Donald Constable might not have ever picked up a golf club if it weren’t for his dad. His close relationship with his father led to a love for the sport he is now plays professionally.
Constable was born and raised in Minnetonka, Minnesota. The only son of four children, he grew up playing and watching sports with his father, who was also named Donald. He didn’t fall in love with golf immediately, but it was his relationship to his dad that ultimately brought him to the game. Every week, his father recorded the Sunday round of the professional tournament on VCR and the two would sit down and watch it together. Constable remembers not being entertained by golf initially, but he enjoyed the time with his father.
“I actually hated watching golf because I thought it was slow and boring,” Constable said. “I didn’t really enjoy watching it, I just wanted to hang out with [my dad]. But I watched so many final rounds of golf tournaments that I really started enjoying it and fell in love with it.”
As he got older, he continued playing golf with his father. His love for the game grew as he shared the greens with Donald Sr.—his friend and mentor. When he was 14, they won the Father-Son tournament at Spring Hill Golf Club near their home.
Constable grew up playing golf, hockey, and baseball, but he decided to focus on golf full time as a sophomore in high school. This decision led Constable to thrive on the course, and a future in the sport was coming into focus. He was excited to see how far he could go.
But the next year, tragedy struck:
Donald Sr. passed away after a battle with cancer at just 46 years old.
It was a difficult time for the family, but Donald Jr. didn’t let his passing get him down; he knew his dad would have wanted him to keep playing the game they loved.
So that’s exactly what he did.
Just nine days after his dad’s death, Constable found himself on the Whistling Straits Golf Course in Sheboygan, Wisconsin. He was playing in his fourth tournament on the Future Collegians World Tour. On the final day of the tournament, he was in a tie for the lead on the 18th hole.

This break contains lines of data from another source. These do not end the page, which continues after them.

Lemma crop_box_is_centered_witness :
  ProcessIcon.crop_box 1001 600 = (200, 0, 800, 600)
  /\ 200 <= 1001 - 800 <= 200 + 1.
Proof.
  assert (H := crop_box_is_centered 1001 600). simpl in H.
  destruct H as (_ & _ & (Hm & _) & _); [lia | lia |].
  split; [reflexivity | exact Hm].
Defined.

Module SquareFacts.
Import ProcessIcon.

Lemma crop_of_square (img : image) :
  width img = height img ->
  forall x y, getpixel (crop_square_center img) x y = getpixel img x y.
Proof.
  intros Hsq x y.
  assert (Hbox : crop_box (width img) (height img)
                 = (0, 0, width img, width img)).
  { unfold crop_box. rewrite <- Hsq, Z.min_id, Z.sub_diag.
    change (0 / 2) with 0. now rewrite Z.add_0_l. }
  unfold crop_square_center. rewrite Hbox.
  unfold getpixel, crop, in_bounds. cbn [width height px].
  rewrite <- Hsq, !Z.sub_0_r, !Z.add_0_l.
  destruct ((0 <=? x) && (x <? width img) && (0 <=? y) && (y <? width img));
    reflexivity.
Qed.

End SquareFacts.

(** X4. Cropping twice is cropping once: [crop_square_center] returns a
    square image, and on a square image it returns the same pixels. *)
Theorem crop_square_center_idempotent (img : image) :
  width (ProcessIcon.crop_square_center img)
  = height (ProcessIcon.crop_square_center img)
  /\ forall x y,
       getpixel (ProcessIcon.crop_square_center
                   (ProcessIcon.crop_square_center img)) x y
       = getpixel (ProcessIcon.crop_square_center img) x y.
Proof.
  destruct (CropFacts.crop_square_size img) as [Ew Eh].
  split; [now rewrite Ew, Eh|].
  intros x y. apply SquareFacts.crop_of_square. now rewrite Ew, Eh.
Qed.

(** ** Runs of the two [__main__] blocks *)

Module RunFacts.
Import ProcessIcon.

Lemma print_run (line : string) (w : world) :
  print line w = (Ok tt, mk_world (files w) (stdout w ++ [line])).
Proof. reflexivity. Qed.

Lemma open_run (E : env) (path : string) (w : world) bytes (img : image) :
  files w !! path = Some bytes -> decode E bytes = Ok img ->
  open_rgba E path w = (Ok img, w).
Proof. intros Hf Hd. unfold open_rgba. now rewrite Hf, Hd. Qed.

Lemma getsize_run (path : string) (w : world) bytes :
  files w !! path = Some bytes ->
  getsize path w = (Ok (Z.of_nat (length bytes)), w).
Proof. intros Hf. unfold getsize. now rewrite Hf. Qed.

Lemma save_run (E : env) (img : image) (path : string) (w : world) :
  writable E path = true ->
  save E img path w
  = (Ok tt, mk_world (<[path := encode E img]> (files w)) (stdout w)).
Proof. intros Hw. unfold save. now rewrite Hw. Qed.

Lemma save_fail (E : env) (img : image) (path : string) (w : world) :
  writable E path = false -> save E img path w = (Raised "OSError", w).
Proof. intros Hw. unfold save. now rewrite Hw. Qed.

(** The closing loop succeeds, and changes no file, when every asset is on
    disk and decodes. *)
Lemma verify_run (E : env) (names : list string) (w : world) :
  (forall name, In name names ->
     exists bytes img,
       files w !! asset_path name = Some bytes /\ decode E bytes = Ok img) ->
  exists out, verify E names w = (Ok tt, mk_world (files w) out).
Proof.
  revert w. induction names as [|name rest IH]; intros w Hall.
  - exists (stdout w). now destruct w.
  - destruct (Hall name (or_introl eq_refl)) as (bytes & img & Hf & Hd).
    cbn [verify].
    erewrite IoFacts.bind_ok by (eapply open_run; eassumption).
    erewrite IoFacts.bind_ok by (eapply getsize_run; eassumption).
    erewrite IoFacts.bind_ok by apply print_run.
    destruct (IH (mk_world (files w) (stdout w ++ [("  " +:+ name +:+ ": "
                    +:+ show_size img +:+ " (" +:+
                    pretty (Z.of_nat (length bytes) / 1024) +:+ "KB)")%string])))
      as [out Hout].
    + intros n Hn. apply Hall. now right.
    + exists out. exact Hout.
Qed.

(** Composition of runs that stay within a set of paths. *)
Lemma touches_bind {A B} (paths : list string) (m : io A) (k : A -> io B) :
  touches_only paths m -> (forall a, touches_only paths (k a)) ->
  touches_only paths (m ≫= k).
Proof.
  intros Hm Hk w path Hp. unfold mbind, io_bind.
  specialize (Hm w path Hp). destruct (m w) as [[a|e] w']; cbn [snd] in *.
  - now rewrite (Hk a w' path Hp).
  - exact Hm.
Qed.

Lemma touches_print (paths : list string) (line : string) :
  touches_only paths (print line).
Proof. intros w path _. reflexivity. Qed.

Lemma touches_open (paths : list string) (E : env) (p : string) :
  touches_only paths (open_rgba E p).
Proof.
  intros w path _. unfold open_rgba. now destruct (files w !! p).
Qed.

Lemma touches_getsize (paths : list string) (p : string) :
  touches_only paths (getsize p).
Proof. intros w path _. unfold getsize. now destruct (files w !! p). Qed.

Lemma touches_lift {A} (paths : list string) (r : result A) :
  touches_only paths (GenerateMain.lift r).
Proof. intros w path _. reflexivity. Qed.

Lemma touches_save (paths : list string) (E : env) (img : image) (p : string) :
  In p paths -> touches_only paths (save E img p).
Proof.
  intros Hin w path Hp. unfold save. destruct (writable E p); [|reflexivity].
  cbn [snd files]. apply lookup_insert_ne. intros ->. contradiction.
Qed.

Lemma touches_verify (paths : list string) (E : env) (names : list string) :
  touches_only paths (verify E names).
Proof.
  induction names as [|name rest IH]; [intros w path _; reflexivity|].
  cbn [verify]. apply touches_bind; [apply touches_open|]. intros img.
  apply touches_bind; [apply touches_getsize|]. intros size.
  apply touches_bind; [apply touches_print|]. intros _. exact IH.
Qed.

End RunFacts.

(** X5. Neither script writes outside its four asset paths: whatever the
    machine and however the run ends, every other file on disk (the source
    picture among them) is as it was before the run. *)
Theorem runs_touch_only_their_assets
    (F : GenerateIcon.env) (E : ProcessIcon.env) (root : string)
    (w : ProcessIcon.world) (path : string) :
  (~ In path process_assets ->
   ProcessIcon.files (snd (ProcessIcon.main E w)) !! path
   = ProcessIcon.files w !! path)
  /\ (~ In path (generate_assets root) ->
      ProcessIcon.files (snd (GenerateMain.main F E root w)) !! path
      = ProcessIcon.files w !! path).
Proof.
  split; intros Hp.
  - revert w path Hp.
    change (touches_only process_assets (ProcessIcon.main E)).
    unfold ProcessIcon.main.
    repeat first
      [ apply RunFacts.touches_print
      | apply RunFacts.touches_open
      | apply RunFacts.touches_verify
      | apply RunFacts.touches_save;
        unfold process_assets, ProcessIcon.asset_names; simpl; tauto
      | apply RunFacts.touches_bind; [|intros ?] ].
  - revert w path Hp.
    change (touches_only (generate_assets root) (GenerateMain.main F E root)).
    unfold GenerateMain.main.
    repeat first
      [ apply RunFacts.touches_print
      | apply RunFacts.touches_lift
      | apply RunFacts.touches_save;
        unfold generate_assets, ProcessIcon.asset_names; simpl; tauto
      | apply RunFacts.touches_bind; [|intros ?]
      | match goal with p : (image * string)%type |- _ => destruct p end ].
Qed.

Lemma runs_touch_only_their_assets_witness :
  ProcessIcon.files
    (snd (ProcessIcon.main MoreSamples.size_codec MoreSamples.photo_disk))
    !! ProcessIcon.SOURCE
  = Some (MoreSamples.size_bytes 2000 ++ MoreSamples.size_bytes 1000).
Proof.
  destruct (runs_touch_only_their_assets Samples.bare MoreSamples.size_codec
              "/repo" MoreSamples.photo_disk ProcessIcon.SOURCE) as [H _].
  rewrite H; [reflexivity|].
  vm_compute. intros [H1 | [H1 | [H1 | [H1 | []]]]]; discriminate.
Defined.

Module AssetFacts.
Import ProcessIcon.

Lemma resize_size (E : env) (img : image) (w h : Z) :
  width (resize E img w h) = w /\ height (resize E img w h) = h.
Proof.
  unfold resize.
  destruct (width img =? w) eqn:Hw, (height img =? h) eqn:Hh; simpl;
    try (split; reflexivity).
  split; lia.
Qed.

Lemma asset_path_inj (a b : string) : asset_path a = asset_path b -> a = b.
Proof.
  unfold asset_path. intros H.
  apply (inj (String.app ASSETS_DIR)) in H.
  now apply (inj (String.app "/")) in H.
Qed.

Lemma generate_asset_path_inj (root a b : string) :
  GenerateMain.asset_path root a = GenerateMain.asset_path root b -> a = b.
Proof.
  unfold GenerateMain.asset_path. intros H.
  apply (inj (String.app (GenerateMain.ASSETS_DIR root))) in H.
  now apply (inj (String.app "/")) in H.
Qed.

End AssetFacts.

After taking a drop for an unplayable ball, he chipped onto the green and left a 12-foot putt he needed to sink to send the match to a playoff. As he lined it up, he remembered the advice his father had given him on so many greens before: “Roll the rock.”
“When my dad said that, it meant you should make a good putt,” Constable told the Star Tribune after the tournament. “But it’s more than a saying to me. When I think ‘Roll the rock,’ the memory of my dad is so strong it feels like he’s there with me.” He drained it. Then went on to win the tournament after three playoff holes. His mother and three sisters were there to celebrate with him in an emotional time for the whole family.
Constable continued to dominate on the course in the coming years. He won two straight Minnesota State Championships with Minnetonka in his junior and senior seasons (one as a team and one individually), earning himself a scholarship to play at the University of Texas. He played two years for the Longhorns before making the decision to return home and play for the University of Minnesota. With the Gophers, he earned All-Conference honors and went on to play in three straight U.S. Amateurs, won two national tournaments and was the Minnesota Golf Association Player of the Year before turning pro in 2012.
As a pro, he made the cut through all four rounds of Q-School to earn the fast track to the PGA Tour. On the tour, he played in the 2014 U.S. Open in Pinehurst, North Carolina where he matched up against the best in the world. A dream come true for Donald.
For Constable, golf acts as both a safe haven and a memory of his father. Now more than a decade after Donald Sr.’s passing, Constable has found a way to remember his father on the course while helping a good cause at the same time: his hair.
“I grow it out, and then I donate it for cancer,” he said. “After I cut it [the first time] I started growing it out again but then I had to cut it for my wedding. So it’s coming back now—I think I’m at about six months and I’m going for 30, so it’s gonna be long. I always am the one guy on the course that has the big mop and the hair coming out of every corner of my hat.”
Donald Constable’s strength to persevere through a difficult loss and his work ethic to fight to be the best at every level is what makes him an UNRL athlete. We know we’re not alone in saying we are glad Donald Sr. introduced his son to golf, and he sure would be proud to see how far he’s come today.